5 minutes, 34 seconds
Since a few weeks ago, I‘ve been writing for a Dutch blog called Mantelzorgelijk.nl. They asked me if I’d like to share my experiences (which I am writing on my personal blog) and the first thing that came to my mind; am I a caregiver? For me the term caregiver is just a name – like my age is just a number.
Since my wife got the diagnosis MS, we live our lives a little bit more carefully. Well, to be honest, I’m a bit more careful. I see my wife doing stuff like cleaning, cooking and cycling and I’m asking her if she is okay. “Are you tired? Do you want me to help you? I just want to know if you’re doing too much.” It sounds harsh but I guess it’s just the insecurity I have to live with.
Like I said before, you just get the diagnosis and that’s it – deal with it. As a person living with MS it will be your life. When the MS is at ease, there is nothing to worry about. Don’t get me wrong but it’s just easier to deal with as long as there is no progression.
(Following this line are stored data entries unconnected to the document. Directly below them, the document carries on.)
(** * aice_ps: the image-editing service client (services/geminiService)

    A shallow embedding of the request / response / retry protocol of the
    service module, and the properties its specification states about it.

    Conventions of the embedding.
    - A JavaScript string is a [string] holding its UTF-8 bytes.  Substring
      search and prefix tests on UTF-8 agree with the same tests on the
      code units of well-formed strings.
    - A promise is the value it settles to: [Ok v] when it fulfils,
      [Throw t] when it rejects.  [await] is [bind].
    - What the browser and the SDK supply (file reading, image decoding,
      the canvas, number formatting, the remote service) is a field of
      [Host] or [World]; nothing is assumed about them beyond their types. *)

From Stdlib Require Import String Ascii List NArith ZArith Lia Bool.
From Stdlib Require Import DecimalString.
From stdpp Require Import base list strings sorting.

Set Warnings "-register-all".
Open Scope string_scope.

(** String append computes under [simpl] here. *)
#[global] Arguments String.append !s1 s2.

(** ** Strings *)

(** The double quote, which the string notation cannot hold directly. *)
Definition dquote : string := String "034"%char EmptyString.

(** [s.startsWith(p)]. *)
Fixpoint startsWith (s p : string) : bool :=
  match p, s with
  | EmptyString, _ => true
  | String _ _, EmptyString => false
  | String a p', String b s' => if Ascii.eqb a b then startsWith s' p' else false
  end.

(** [s.includes(needle)]. *)
Fixpoint includes (s needle : string) : bool :=
  if startsWith s needle then true
  else match s with
       | EmptyString => false
       | String _ s' => includes s' needle
       end.

(** [s.split(c)] for a one-character separator. *)
Fixpoint split_on (c : ascii) (s : string) : list string :=
  match s with
  | EmptyString => [EmptyString]
  | String a s' =>
      if Ascii.eqb a c then EmptyString :: split_on c s'
      else match split_on c s' with
           | [] => [String a EmptyString]
           | w :: ws => String a w :: ws
           end
  end.

(** [pieces.join(sep)]. *)
Fixpoint join (sep : string) (pieces : list string) : string :=
  match pieces with
  | [] => EmptyString
  | [w] => w
  | w :: ws => w ++ sep ++ join sep ws
  end.

(** The decimal numeral of a natural number: what a template literal
    prints for a non-negative integer below 2^53. *)
Definition decimal (n : N) : string := NilEmpty.string_of_uint (N.to_uint n).

Definition is_digit (c : ascii) : bool :=
  let n := N_of_ascii c in ((48 <=? n) && (n <=? 57))%N.

(** The class [\w] of a regular expression without the unicode flag. *)
Definition is_word (c : ascii) : bool :=
  let n := N_of_ascii c in
  (((48 <=? n) && (n <=? 57)) || ((65 <=? n) && (n <=? 90))
   || ((97 <=? n) && (n <=? 122)) || (n =? 95))%N.

(** A template literal prints [null] and [undefined] by name. *)
Definition tpl_null (o : option string) : string :=
  match o with Some s => s | None => "null" end.

Definition tpl_undefined (o : option string) : string :=
  match o with Some s => s | None => "undefined" end.

(** ** JSON values and [JSON.parse] *)

Module Json.

(** A number keeps its exact decimal value [(-1)^neg * mant * 10^exp10];
    the double it denotes is that value rounded. *)
Record number := Number { neg : bool; mant : N; exp10 : Z }.

(** Members of an object are kept in source order, duplicates included. *)
Inductive value :=
| Null
| Bool (b : bool)
| Num (n : number)
| Str (s : string)
| Arr (elems : list value)
| Obj (members : list (string * value)).

(** *** The parser: one pass over the characters

    The parser is a push-down automaton that consumes one byte at a time.
    A [frame] is a container under construction (contents in reverse). *)
Inductive frame :=
| FArr (done : list value)
| FObj (done : list (string * value)) (key : option string).

(** What the grammar allows next, between two tokens. *)
Inductive expect :=
| EValue        (* a value *)
| EFirstElem    (* just after [: a value or ] *)
| EFirstKey     (* just after {: a key or } *)
| EKey          (* after a comma inside an object: a key *)
| EColon        (* after a key *)
| EAfter        (* after a value inside a container: a comma or the closer *)
| EDone (v : value).  (* the top-level value is complete *)

(** Where the scanner stands inside a string literal. *)
Inductive strpos :=
| SPlain
| SEsc
| SHex (more : nat) (acc : N).

(** Where the scanner stands inside a number literal. *)
Inductive numpos :=
| NMinus | NZero | NInt | NDot | NFrac | NExp | NExpSign | NExpDigits.

Record numacc := NumAcc {
  n_pos : numpos;
  n_neg : bool;
  n_mant : N;        (* all digits read so far, as one integer *)
  n_scale : Z;       (* how many of them came after the point *)
  n_eneg : bool;
  n_e : N            (* the digits of the exponent *)
}.

Inductive scan :=
| Between
| InStr (iskey : bool) (acc : list ascii) (high : option N) (p : strpos)
| InNum (n : numacc)
| InLit (rest : string) (v : value).

Record config := Config { stack : list frame; want : expect; mode : scan }.

Definition is_ws (c : ascii) : bool :=
  let n := N_of_ascii c in ((n =? 32) || (n =? 9) || (n =? 10) || (n =? 13))%N.

Definition hex_val (c : ascii) : option N :=
  let n := N_of_ascii c in
  if ((48 <=? n) && (n <=? 57))%N then Some (n - 48)%N
  else if ((65 <=? n) && (n <=? 70))%N then Some (n - 55)%N
  else if ((97 <=? n) && (n <=? 102))%N then Some (n - 87)%N
  else None.

Definition byte (n : N) : ascii := ascii_of_N n.

(** UTF-8 bytes of a code point, last byte first (the accumulator of a
    string literal is reversed).  A lone surrogate is written as the three
    bytes its value would take. *)
Definition utf8_rev (cp : N) : list ascii :=
  if (cp <? 128)%N then [byte cp]
  else if (cp <? 2048)%N then
    [byte (128 + cp mod 64); byte (192 + cp / 64)]
  else if (cp <? 65536)%N then
    [byte (128 + cp mod 64); byte (128 + (cp / 64) mod 64); byte (224 + cp / 4096)]
  else
    [byte (128 + cp mod 64); byte (128 + (cp / 64) mod 64);
     byte (128 + (cp / 4096) mod 64); byte (240 + cp / 262144)].

Definition is_high (u : N) : bool := ((55296 <=? u) && (u <=? 56319))%N.
Definition is_low (u : N) : bool := ((56320 <=? u) && (u <=? 57343))%N.

(** A pending high surrogate that turns out to be unpaired is written out. *)
Definition flush (high : option N) (acc : list ascii) : list ascii :=
  match high with
  | Some h => (utf8_rev h ++ acc)%list
  | None => acc
  end.

(** A [\uXXXX] escape delivers the code unit [u]. *)
Definition push_unit (u : N) (high : option N) (acc : list ascii)
  : list ascii * option N :=
  match high with
  | Some h =>
      if is_low u then
        ((utf8_rev (65536 + (h - 55296) * 1024 + (u - 56320))%N ++ acc)%list, None)
      else if is_high u then ((utf8_rev h ++ acc)%list, Some u)
      else ((utf8_rev u ++ utf8_rev h ++ acc)%list, None)
  | None =>
      if is_high u then (acc, Some u) else ((utf8_rev u ++ acc)%list, None)
  end.

(** A finished value goes into the container on top of the stack, or
    becomes the result when the stack is empty. *)
Definition complete (stk : list frame) (v : value) : option config :=
  match stk with
  | [] => Some (Config [] (EDone v) Between)
  | FArr done :: stk' => Some (Config (FArr (v :: done) :: stk') EAfter Between)
  | FObj done (Some k) :: stk' =>
      Some (Config (FObj ((k, v) :: done) None :: stk') EAfter Between)
  | FObj _ None :: _ => None
  end.

Definition number_of (a : numacc) : number :=
  let e := if n_eneg a then (- Z.of_N (n_e a))%Z else Z.of_N (n_e a) in
  Number (n_neg a) (n_mant a) (e - n_scale a)%Z.

(** The literal may end here. *)
Definition num_final (p : numpos) : bool :=
  match p with
  | NZero | NInt | NFrac | NExpDigits => true
  | _ => false
  end.

Definition digit_val (c : ascii) : N := (N_of_ascii c - 48)%N.

(** One more character of a number literal, when it belongs to it. *)
Definition num_step (a : numacc) (c : ascii) : option numacc :=
  let mant_digit pos scale :=
    Some (NumAcc pos (n_neg a) (n_mant a * 10 + digit_val c)%N scale (n_eneg a) (n_e a)) in
  let exp_digit :=
    Some (NumAcc NExpDigits (n_neg a) (n_mant a) (n_scale a) (n_eneg a)
            (n_e a * 10 + digit_val c)%N) in
  let goto pos := Some (NumAcc pos (n_neg a) (n_mant a) (n_scale a) (n_eneg a) (n_e a)) in
  let is_e := (Ascii.eqb c "e" || Ascii.eqb c "E")%bool in
  match n_pos a with
  | NMinus =>
      if Ascii.eqb c "0" then goto NZero
      else if is_digit c then mant_digit NInt (n_scale a)
      else None
  | NZero =>
      if Ascii.eqb c "." then goto NDot
      else if is_e then goto NExp
      else None
  | NInt =>
      if is_digit c then mant_digit NInt (n_scale a)
      else if Ascii.eqb c "." then goto NDot
      else if is_e then goto NExp
      else None
  | NDot =>
      if is_digit c then mant_digit NFrac (n_scale a + 1)%Z else None
  | NFrac =>
      if is_digit c then mant_digit NFrac (n_scale a + 1)%Z
      else if is_e then goto NExp
      else None
  | NExp =>
      if Ascii.eqb c "+" then goto NExpSign
      else if Ascii.eqb c "-" then
        Some (NumAcc NExpSign (n_neg a) (n_mant a) (n_scale a) true (n_e a))
      else if is_digit c then exp_digit
      else None
  | NExpSign | NExpDigits =>
      if is_digit c then exp_digit else None
  end.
My wife has relapse remitting MS. She takes medication every morning and in the beginning she sometimes forgot to take her tablets. “What will happen now?” Nothing of course did. But my wife had to find a way to not forget her medication. We talked about a schedule. We talked about every night when you go to bed, putting your medication on the toilet seat cover first. When you wake up the next morning and you go to the toilet, you see your medication on the seat so you can never forget! She replied; “But when you go first and pull the seat up?” “Hmm, that’s a good question, dear.” I said.
While my wife is not thinking about MS, I am constantly busy with MS. It’s my way of living. It sounds weird and I know I mean it in a different way. I need to have control of MS – the MS of my wife. She is tired. She is losing her balance. But she is still living her life. She is doing sports three times a week. She is working three days a week. And I am checking on her! I am controlling the MS. What is the MS doing with her? Is she more tired at the weekend?
Believe me, it’s not some sort of obsession. I just found a way to be here for my wife and to live our lives. It’s amazing. Yes, I’m a control freak. But I’m also passionate about MS. Once again, it sounds weird. But it feels right. And that’s why I started platform.ms – to be here for other MS’ers!
It’s a place to share their stories and others – the stories of people living with MS and the stories of people around them. Platform MS is written in Dutch and meant for the Netherlands and Belgium. We have a group of seven people who live with MS that write on a monthly base. And every week there are more and more stories coming.
I have to be honest; Platform MS takes up a lot of time and I do everything in my spare time. My wife and I agreed that when our daughter is in bed, I can work on Platform MS. And during this time, I read a lot about MS and how it involves so many lives. Not only the life of the person living with MS but also the partner, the children, friends and even co-workers.
And because of the many stories I read, I can share those experiences with my family. In that way I’m helping the MS community but also helping myself understanding MS and how it can affect a family.